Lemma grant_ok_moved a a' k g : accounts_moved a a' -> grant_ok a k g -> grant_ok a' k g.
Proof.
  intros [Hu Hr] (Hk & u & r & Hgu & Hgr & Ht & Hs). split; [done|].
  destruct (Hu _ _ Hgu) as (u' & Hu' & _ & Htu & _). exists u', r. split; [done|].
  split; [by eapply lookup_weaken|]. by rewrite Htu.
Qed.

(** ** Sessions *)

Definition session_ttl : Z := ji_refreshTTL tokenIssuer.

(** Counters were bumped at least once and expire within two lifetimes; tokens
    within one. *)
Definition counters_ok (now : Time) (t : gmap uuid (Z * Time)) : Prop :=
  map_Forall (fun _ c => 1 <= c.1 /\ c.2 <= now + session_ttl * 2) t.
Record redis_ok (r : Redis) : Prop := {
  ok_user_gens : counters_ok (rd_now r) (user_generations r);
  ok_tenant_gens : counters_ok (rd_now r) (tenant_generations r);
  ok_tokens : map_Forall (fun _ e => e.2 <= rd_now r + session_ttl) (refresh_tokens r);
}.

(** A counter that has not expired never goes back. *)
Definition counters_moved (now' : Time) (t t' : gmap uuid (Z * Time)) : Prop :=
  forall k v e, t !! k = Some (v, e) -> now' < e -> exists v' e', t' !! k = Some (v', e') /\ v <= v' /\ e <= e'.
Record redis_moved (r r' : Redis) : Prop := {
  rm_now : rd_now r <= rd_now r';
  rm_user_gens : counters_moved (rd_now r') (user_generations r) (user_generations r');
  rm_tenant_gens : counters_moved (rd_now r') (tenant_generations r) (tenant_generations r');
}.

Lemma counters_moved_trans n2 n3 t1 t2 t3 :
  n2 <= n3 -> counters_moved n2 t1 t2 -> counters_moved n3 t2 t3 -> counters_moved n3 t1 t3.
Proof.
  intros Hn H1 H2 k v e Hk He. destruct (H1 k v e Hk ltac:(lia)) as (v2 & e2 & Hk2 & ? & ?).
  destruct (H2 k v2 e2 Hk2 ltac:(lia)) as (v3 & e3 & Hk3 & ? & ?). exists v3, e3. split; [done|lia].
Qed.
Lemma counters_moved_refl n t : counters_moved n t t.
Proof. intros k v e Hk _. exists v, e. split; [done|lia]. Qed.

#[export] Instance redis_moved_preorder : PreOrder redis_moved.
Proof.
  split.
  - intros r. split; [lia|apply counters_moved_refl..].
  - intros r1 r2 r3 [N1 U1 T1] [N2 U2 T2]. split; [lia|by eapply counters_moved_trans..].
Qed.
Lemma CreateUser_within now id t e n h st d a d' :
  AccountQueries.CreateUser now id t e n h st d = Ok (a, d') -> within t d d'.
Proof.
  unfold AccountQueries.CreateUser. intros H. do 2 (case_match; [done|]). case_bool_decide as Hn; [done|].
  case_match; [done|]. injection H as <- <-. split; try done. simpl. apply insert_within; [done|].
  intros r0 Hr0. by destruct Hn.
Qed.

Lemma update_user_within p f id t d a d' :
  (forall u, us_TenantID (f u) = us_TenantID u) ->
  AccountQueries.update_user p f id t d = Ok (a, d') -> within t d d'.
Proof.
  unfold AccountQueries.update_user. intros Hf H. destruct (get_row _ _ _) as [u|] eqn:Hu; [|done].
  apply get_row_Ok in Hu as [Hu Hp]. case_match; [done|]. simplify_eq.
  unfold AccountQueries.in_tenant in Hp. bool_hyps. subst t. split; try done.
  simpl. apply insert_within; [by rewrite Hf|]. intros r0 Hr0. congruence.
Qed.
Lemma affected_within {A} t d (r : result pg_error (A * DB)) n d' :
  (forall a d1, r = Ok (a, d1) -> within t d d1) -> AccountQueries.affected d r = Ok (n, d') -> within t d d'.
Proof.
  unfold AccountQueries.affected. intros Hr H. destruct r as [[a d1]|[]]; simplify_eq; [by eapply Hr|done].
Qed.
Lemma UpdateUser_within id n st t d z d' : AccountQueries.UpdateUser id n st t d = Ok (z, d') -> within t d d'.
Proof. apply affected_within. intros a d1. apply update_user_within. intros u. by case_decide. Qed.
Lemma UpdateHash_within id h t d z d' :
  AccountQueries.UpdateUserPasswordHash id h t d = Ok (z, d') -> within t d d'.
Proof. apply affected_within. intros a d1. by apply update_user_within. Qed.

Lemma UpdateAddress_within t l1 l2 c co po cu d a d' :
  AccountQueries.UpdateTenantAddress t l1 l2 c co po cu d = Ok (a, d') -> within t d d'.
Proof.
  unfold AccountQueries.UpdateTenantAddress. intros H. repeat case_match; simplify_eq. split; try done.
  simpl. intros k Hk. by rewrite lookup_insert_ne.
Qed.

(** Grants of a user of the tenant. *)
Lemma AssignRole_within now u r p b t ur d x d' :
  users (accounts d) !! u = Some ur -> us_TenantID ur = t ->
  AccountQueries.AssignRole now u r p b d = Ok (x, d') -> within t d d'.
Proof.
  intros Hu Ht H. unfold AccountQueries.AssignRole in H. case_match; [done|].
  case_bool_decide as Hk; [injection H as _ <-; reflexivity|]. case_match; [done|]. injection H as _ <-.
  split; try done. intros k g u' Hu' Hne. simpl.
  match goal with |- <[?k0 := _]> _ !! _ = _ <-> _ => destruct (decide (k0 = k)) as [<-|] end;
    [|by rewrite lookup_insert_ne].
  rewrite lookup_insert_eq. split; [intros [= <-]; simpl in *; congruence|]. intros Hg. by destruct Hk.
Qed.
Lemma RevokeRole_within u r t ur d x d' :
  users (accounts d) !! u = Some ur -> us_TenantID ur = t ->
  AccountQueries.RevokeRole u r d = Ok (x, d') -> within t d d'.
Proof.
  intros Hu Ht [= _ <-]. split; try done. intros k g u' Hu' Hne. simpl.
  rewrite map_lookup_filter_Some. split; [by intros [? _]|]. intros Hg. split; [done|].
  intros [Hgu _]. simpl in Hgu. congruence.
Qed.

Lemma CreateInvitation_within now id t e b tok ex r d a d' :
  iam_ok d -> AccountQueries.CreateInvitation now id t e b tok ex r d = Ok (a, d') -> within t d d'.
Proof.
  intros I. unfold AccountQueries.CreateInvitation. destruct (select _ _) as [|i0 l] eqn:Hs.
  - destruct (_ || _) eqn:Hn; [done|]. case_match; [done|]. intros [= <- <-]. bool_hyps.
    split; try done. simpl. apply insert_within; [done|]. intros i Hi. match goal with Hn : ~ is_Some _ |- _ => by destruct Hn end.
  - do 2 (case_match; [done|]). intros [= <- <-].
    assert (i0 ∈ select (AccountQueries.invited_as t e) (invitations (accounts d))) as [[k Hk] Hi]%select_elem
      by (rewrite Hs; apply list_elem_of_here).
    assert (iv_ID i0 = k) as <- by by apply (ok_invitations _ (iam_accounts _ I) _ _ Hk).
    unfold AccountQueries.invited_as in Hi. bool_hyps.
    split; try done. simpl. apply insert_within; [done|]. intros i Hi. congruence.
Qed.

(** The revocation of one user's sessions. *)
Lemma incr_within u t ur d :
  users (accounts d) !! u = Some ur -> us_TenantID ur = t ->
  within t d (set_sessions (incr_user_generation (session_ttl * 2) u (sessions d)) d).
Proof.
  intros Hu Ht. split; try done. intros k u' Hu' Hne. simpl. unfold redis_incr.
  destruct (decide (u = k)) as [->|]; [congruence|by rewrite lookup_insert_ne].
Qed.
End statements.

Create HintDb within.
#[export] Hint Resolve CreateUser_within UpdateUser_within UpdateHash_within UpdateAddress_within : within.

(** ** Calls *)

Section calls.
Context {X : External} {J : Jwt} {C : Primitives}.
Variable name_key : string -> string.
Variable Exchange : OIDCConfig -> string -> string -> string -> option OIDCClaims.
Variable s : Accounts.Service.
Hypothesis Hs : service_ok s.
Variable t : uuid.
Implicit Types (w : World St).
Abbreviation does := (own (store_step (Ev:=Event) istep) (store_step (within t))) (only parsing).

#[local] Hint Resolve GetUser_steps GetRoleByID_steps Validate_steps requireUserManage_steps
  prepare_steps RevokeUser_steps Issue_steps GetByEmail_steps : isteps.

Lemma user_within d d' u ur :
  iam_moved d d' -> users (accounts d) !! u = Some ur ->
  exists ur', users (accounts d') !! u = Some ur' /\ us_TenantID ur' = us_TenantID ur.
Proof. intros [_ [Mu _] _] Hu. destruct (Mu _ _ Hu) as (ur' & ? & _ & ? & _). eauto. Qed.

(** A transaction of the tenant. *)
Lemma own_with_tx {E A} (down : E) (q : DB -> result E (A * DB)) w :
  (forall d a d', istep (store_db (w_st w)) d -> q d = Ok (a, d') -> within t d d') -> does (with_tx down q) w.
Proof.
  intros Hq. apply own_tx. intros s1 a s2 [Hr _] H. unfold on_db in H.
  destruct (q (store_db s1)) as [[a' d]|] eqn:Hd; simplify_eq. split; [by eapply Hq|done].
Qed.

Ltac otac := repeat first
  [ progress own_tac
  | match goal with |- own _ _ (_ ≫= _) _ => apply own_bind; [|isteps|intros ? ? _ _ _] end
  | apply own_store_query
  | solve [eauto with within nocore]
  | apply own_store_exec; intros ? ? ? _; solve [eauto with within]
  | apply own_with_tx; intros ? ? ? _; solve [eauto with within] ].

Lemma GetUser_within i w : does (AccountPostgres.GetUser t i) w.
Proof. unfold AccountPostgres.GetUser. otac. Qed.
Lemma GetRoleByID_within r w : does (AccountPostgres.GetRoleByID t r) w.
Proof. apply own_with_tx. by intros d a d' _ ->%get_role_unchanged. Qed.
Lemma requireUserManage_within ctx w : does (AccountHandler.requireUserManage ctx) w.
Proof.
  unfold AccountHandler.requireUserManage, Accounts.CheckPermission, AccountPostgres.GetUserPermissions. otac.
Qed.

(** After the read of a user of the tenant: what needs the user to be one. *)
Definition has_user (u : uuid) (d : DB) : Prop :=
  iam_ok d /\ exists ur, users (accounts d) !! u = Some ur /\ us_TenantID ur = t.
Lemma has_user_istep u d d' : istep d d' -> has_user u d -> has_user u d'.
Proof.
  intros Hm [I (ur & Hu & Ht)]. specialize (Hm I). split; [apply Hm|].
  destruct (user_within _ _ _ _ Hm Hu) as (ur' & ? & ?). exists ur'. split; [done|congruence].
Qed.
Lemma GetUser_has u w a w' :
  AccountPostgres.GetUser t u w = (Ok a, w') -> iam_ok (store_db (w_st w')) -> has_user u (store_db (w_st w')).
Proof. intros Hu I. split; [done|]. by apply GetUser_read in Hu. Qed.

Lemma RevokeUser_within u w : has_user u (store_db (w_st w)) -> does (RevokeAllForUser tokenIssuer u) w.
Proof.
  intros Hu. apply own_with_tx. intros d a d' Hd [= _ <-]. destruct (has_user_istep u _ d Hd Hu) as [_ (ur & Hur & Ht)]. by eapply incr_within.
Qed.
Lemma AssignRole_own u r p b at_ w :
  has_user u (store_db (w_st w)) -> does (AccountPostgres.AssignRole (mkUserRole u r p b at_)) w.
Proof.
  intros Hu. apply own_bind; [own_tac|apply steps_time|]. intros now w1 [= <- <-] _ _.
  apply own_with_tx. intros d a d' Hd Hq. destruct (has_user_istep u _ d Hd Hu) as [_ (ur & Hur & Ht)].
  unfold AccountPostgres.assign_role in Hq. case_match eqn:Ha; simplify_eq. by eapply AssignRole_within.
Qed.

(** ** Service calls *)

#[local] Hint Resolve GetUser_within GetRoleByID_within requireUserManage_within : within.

· · · · · · ·

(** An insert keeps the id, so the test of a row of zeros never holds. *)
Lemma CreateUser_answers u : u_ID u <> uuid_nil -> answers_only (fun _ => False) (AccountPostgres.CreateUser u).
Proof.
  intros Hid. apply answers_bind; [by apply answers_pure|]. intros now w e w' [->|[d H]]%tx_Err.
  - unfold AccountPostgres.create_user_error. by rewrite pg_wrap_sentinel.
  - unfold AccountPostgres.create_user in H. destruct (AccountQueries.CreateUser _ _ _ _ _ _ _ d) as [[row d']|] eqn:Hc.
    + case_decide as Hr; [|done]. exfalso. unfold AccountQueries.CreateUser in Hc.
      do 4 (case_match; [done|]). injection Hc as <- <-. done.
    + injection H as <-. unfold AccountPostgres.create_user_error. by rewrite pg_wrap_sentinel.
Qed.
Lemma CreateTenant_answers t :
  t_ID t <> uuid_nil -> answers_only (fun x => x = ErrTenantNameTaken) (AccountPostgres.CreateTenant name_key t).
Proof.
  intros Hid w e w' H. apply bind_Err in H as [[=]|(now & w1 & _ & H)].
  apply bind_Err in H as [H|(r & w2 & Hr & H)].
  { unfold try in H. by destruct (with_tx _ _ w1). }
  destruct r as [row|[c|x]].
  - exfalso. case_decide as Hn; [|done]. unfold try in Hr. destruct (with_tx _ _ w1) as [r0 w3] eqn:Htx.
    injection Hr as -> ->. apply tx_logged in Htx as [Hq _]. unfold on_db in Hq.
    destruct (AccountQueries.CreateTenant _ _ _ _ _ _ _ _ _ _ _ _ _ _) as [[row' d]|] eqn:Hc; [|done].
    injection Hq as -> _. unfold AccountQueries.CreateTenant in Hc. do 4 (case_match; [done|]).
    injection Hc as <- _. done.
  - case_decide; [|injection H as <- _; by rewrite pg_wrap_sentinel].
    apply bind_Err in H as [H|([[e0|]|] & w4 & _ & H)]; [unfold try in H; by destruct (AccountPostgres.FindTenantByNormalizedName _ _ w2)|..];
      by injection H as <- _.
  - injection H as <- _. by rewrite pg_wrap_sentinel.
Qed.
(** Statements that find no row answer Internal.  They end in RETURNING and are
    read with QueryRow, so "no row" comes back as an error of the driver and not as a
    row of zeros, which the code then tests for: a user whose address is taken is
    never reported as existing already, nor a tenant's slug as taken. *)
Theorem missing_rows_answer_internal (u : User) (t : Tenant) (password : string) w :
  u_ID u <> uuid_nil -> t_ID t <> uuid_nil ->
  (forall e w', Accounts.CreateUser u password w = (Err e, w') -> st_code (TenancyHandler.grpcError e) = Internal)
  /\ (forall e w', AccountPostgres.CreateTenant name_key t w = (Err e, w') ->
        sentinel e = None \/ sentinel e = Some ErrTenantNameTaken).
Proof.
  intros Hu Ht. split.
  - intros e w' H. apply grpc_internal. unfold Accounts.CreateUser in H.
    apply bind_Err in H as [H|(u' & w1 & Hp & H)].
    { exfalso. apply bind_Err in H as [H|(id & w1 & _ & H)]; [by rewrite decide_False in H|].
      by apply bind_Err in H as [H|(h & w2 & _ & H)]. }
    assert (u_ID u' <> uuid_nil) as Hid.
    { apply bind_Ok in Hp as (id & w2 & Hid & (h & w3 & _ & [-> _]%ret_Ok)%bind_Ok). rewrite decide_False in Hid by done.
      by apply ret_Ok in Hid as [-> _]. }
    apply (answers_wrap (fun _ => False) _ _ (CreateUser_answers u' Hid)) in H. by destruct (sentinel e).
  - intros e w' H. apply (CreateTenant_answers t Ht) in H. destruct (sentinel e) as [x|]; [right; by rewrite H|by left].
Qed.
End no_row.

· · · · · · ·

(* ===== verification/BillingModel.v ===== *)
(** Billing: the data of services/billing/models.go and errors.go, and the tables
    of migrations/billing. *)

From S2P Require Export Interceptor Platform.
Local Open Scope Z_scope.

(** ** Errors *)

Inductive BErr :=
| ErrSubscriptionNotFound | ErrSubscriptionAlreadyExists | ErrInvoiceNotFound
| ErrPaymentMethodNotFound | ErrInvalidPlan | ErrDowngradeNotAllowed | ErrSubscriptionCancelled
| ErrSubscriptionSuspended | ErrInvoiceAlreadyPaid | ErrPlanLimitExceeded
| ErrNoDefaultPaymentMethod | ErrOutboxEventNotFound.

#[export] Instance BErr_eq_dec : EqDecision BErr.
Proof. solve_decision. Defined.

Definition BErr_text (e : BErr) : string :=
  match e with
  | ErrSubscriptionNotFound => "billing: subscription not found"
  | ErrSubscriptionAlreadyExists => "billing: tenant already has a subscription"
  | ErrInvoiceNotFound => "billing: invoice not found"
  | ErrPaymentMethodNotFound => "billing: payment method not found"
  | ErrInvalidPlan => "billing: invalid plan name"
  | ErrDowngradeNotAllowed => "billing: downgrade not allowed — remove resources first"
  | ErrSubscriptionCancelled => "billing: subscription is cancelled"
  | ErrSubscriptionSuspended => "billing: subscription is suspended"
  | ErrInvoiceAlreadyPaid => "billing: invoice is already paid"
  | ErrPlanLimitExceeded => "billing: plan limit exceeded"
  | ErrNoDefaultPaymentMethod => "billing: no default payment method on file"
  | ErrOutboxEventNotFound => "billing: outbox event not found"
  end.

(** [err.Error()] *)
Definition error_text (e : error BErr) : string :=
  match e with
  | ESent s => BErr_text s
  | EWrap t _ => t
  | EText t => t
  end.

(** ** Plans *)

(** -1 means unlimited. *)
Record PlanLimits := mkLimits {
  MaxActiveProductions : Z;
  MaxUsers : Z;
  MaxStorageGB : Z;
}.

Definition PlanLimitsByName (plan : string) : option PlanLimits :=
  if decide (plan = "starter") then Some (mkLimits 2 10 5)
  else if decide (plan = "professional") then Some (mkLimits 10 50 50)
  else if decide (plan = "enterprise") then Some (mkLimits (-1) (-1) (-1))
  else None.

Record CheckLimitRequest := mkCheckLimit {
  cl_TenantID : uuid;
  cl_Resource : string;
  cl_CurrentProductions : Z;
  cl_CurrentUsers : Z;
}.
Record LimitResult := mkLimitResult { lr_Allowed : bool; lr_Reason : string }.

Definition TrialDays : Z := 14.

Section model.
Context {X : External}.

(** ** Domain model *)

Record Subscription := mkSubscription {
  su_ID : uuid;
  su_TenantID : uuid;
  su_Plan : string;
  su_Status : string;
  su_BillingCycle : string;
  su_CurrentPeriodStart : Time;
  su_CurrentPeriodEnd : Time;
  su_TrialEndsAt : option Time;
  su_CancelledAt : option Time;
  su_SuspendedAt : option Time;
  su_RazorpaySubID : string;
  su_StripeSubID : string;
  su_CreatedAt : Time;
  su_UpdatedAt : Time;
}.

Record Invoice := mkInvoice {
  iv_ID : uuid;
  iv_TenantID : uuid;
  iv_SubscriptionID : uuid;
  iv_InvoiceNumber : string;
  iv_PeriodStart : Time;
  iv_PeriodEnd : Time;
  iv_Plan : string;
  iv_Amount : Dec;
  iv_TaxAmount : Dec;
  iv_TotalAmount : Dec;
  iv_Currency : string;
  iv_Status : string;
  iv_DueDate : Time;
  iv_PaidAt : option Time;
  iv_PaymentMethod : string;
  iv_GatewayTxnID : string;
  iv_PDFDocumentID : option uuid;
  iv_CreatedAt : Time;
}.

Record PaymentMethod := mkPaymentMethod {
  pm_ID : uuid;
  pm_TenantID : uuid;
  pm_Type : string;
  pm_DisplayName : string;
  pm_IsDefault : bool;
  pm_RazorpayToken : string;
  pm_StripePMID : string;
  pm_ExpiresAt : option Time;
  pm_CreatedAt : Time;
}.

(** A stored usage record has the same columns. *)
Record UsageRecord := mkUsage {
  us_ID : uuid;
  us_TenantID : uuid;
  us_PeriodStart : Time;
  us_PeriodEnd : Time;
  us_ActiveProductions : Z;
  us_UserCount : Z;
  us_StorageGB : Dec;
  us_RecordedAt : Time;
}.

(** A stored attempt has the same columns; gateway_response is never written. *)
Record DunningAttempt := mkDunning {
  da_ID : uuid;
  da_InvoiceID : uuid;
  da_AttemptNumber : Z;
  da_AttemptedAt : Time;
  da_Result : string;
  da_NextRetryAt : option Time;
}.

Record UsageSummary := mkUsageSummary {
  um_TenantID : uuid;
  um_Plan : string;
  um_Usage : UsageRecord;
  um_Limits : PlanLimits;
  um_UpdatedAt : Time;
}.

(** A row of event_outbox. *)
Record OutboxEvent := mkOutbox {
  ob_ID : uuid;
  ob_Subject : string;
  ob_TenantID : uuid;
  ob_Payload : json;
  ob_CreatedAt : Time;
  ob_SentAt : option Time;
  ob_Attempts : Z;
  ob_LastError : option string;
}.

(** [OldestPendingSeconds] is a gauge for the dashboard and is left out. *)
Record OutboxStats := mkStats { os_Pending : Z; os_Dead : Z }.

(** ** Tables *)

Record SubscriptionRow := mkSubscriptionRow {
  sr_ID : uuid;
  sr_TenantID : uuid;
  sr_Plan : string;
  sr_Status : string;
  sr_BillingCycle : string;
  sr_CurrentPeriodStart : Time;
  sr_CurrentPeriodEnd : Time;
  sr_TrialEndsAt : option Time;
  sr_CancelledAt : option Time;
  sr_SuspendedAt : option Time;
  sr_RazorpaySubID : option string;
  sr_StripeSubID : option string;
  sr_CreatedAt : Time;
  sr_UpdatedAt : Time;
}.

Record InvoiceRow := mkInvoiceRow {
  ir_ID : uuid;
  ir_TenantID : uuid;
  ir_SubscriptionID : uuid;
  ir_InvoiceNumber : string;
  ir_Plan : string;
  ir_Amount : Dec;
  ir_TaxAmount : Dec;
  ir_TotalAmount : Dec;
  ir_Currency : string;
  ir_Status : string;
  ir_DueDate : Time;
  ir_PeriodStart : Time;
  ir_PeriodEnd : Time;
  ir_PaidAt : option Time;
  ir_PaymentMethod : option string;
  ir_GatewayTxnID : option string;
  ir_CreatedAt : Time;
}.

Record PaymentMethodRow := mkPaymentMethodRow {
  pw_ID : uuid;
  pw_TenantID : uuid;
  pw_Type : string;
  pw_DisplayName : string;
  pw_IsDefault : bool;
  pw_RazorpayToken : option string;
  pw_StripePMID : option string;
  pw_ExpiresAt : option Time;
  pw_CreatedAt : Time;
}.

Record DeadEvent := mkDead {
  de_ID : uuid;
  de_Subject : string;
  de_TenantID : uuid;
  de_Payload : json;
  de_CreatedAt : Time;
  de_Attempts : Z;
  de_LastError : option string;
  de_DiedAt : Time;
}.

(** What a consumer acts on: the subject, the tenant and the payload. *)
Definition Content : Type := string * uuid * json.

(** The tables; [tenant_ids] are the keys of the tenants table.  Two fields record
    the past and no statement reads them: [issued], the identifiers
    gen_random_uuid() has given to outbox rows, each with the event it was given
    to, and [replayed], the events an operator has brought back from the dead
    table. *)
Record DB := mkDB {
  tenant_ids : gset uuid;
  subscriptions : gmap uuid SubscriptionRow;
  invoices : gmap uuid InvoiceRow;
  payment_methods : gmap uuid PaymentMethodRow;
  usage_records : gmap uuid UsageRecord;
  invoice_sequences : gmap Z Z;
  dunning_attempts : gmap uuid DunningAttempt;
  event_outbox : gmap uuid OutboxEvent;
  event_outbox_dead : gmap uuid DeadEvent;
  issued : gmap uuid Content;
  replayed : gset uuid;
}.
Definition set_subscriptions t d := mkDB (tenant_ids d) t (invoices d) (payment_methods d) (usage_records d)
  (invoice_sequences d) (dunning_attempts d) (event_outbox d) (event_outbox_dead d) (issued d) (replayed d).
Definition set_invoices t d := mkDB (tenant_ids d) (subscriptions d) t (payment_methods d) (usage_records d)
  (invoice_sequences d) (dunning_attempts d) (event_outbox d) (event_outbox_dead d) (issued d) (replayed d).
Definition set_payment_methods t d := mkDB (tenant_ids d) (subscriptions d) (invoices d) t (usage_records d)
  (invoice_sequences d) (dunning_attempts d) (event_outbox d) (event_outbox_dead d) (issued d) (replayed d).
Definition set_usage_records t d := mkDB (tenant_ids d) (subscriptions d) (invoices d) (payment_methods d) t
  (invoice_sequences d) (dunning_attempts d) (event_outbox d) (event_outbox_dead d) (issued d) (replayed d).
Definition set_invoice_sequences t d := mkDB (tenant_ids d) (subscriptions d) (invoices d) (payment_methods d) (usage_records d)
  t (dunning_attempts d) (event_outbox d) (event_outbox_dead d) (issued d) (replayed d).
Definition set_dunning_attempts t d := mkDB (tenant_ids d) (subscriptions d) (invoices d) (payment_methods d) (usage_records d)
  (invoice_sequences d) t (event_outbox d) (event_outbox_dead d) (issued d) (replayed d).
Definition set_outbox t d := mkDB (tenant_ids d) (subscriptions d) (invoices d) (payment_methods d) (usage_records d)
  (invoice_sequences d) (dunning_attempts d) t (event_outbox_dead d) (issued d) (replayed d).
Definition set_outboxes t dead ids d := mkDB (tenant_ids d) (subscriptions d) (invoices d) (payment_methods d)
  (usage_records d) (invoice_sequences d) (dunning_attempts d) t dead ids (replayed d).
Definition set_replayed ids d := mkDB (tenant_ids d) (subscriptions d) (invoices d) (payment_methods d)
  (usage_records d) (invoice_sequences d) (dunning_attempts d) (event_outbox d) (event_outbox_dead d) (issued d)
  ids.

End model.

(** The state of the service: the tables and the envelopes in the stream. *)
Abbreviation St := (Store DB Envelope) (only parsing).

· · · · · · ·

TASK INSTRUCTIONS
Your reply is to repeat, unchanged, the lines above running from the one with "intros r0 Hr0. by destruct Hn." up to and including the one with "Lemma UpdateUser_within id".

TASK RESPONSE
  intros r0 Hr0. by destruct Hn.
Qed.

Lemma update_user_within p f id t d a d' :
  (forall u, us_TenantID (f u) = us_TenantID u) ->
  AccountQueries.update_user p f id t d = Ok (a, d') -> within t d d'.
Proof.
  unfold AccountQueries.update_user. intros Hf H. destruct (get_row _ _ _) as [u|] eqn:Hu; [|done].
  apply get_row_Ok in Hu as [Hu Hp]. case_match; [done|]. simplify_eq.
  unfold AccountQueries.in_tenant in Hp. bool_hyps. subst t. split; try done.
  simpl. apply insert_within; [by rewrite Hf|]. intros r0 Hr0. congruence.
Qed.
Lemma affected_within {A} t d (r : result pg_error (A * DB)) n d' :
  (forall a d1, r = Ok (a, d1) -> within t d d1) -> AccountQueries.affected d r = Ok (n, d') -> within t d d'.
Proof.
  unfold AccountQueries.affected. intros Hr H. destruct r as [[a d1]|[]]; simplify_eq; [by eapply Hr|done].
Qed.
Lemma UpdateUser_within id n st t d z d' : AccountQueries.UpdateUser id n st t d = Ok (z, d') -> within t d d'.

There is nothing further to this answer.